## Material shown
====================
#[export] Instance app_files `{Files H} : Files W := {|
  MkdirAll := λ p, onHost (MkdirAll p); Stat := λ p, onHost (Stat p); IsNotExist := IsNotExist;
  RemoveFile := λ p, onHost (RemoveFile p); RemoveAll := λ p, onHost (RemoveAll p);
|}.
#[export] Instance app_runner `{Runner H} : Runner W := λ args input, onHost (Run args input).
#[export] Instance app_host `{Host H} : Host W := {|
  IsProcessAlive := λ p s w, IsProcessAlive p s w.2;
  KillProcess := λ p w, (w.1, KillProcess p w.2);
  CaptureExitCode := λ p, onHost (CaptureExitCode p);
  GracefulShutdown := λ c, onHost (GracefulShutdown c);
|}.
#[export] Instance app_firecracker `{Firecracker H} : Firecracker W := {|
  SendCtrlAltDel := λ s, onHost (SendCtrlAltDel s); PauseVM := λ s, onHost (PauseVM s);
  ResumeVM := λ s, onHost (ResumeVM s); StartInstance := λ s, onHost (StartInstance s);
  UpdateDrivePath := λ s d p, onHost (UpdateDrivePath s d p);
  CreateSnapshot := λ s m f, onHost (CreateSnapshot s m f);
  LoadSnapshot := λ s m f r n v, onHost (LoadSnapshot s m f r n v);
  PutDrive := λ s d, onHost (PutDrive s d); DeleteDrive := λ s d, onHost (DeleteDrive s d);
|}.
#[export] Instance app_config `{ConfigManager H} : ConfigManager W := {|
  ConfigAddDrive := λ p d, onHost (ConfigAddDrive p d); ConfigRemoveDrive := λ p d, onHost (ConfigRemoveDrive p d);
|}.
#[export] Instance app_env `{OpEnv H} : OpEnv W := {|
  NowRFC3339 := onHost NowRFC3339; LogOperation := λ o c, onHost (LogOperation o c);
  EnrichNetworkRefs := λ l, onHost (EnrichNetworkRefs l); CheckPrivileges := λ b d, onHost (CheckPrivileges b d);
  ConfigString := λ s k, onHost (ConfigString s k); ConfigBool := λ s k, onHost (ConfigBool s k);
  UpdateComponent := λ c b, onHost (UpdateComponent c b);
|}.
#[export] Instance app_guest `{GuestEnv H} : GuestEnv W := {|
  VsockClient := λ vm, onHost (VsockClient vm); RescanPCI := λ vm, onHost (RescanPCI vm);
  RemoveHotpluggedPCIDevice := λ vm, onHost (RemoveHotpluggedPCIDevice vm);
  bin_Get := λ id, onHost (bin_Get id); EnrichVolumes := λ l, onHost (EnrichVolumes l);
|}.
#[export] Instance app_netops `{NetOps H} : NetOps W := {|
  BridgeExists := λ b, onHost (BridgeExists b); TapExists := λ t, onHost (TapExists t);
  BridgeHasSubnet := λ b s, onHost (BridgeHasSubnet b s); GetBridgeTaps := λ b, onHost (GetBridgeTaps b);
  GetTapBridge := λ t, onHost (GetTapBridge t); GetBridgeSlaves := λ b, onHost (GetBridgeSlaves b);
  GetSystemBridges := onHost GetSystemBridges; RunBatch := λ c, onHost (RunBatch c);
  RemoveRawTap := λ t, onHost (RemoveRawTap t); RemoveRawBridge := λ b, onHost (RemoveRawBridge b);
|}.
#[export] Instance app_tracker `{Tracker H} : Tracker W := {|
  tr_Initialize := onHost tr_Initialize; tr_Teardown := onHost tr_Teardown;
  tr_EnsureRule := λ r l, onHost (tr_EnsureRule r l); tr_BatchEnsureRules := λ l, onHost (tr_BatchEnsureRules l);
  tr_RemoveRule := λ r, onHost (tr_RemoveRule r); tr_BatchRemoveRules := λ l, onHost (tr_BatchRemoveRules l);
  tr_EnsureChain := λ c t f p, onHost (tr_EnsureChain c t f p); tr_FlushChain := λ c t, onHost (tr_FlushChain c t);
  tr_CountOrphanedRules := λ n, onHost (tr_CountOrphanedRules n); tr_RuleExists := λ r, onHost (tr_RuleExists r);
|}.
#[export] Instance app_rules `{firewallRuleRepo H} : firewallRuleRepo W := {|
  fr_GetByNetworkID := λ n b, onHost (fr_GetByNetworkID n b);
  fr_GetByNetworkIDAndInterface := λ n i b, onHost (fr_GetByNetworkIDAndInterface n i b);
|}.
====================
## Exercise description
Output the listing verbatim through the "KillProcess := λ" line.

## The completed task
#[export] Instance app_files `{Files H} : Files W := {|
  MkdirAll := λ p, onHost (MkdirAll p); Stat := λ p, onHost (Stat p); IsNotExist := IsNotExist;
  RemoveFile := λ p, onHost (RemoveFile p); RemoveAll := λ p, onHost (RemoveAll p);
|}.
#[export] Instance app_runner `{Runner H} : Runner W := λ args input, onHost (Run args input).
#[export] Instance app_host `{Host H} : Host W := {|
  IsProcessAlive := λ p s w, IsProcessAlive p s w.2;
  KillProcess := λ p w, (w.1, KillProcess p w.2);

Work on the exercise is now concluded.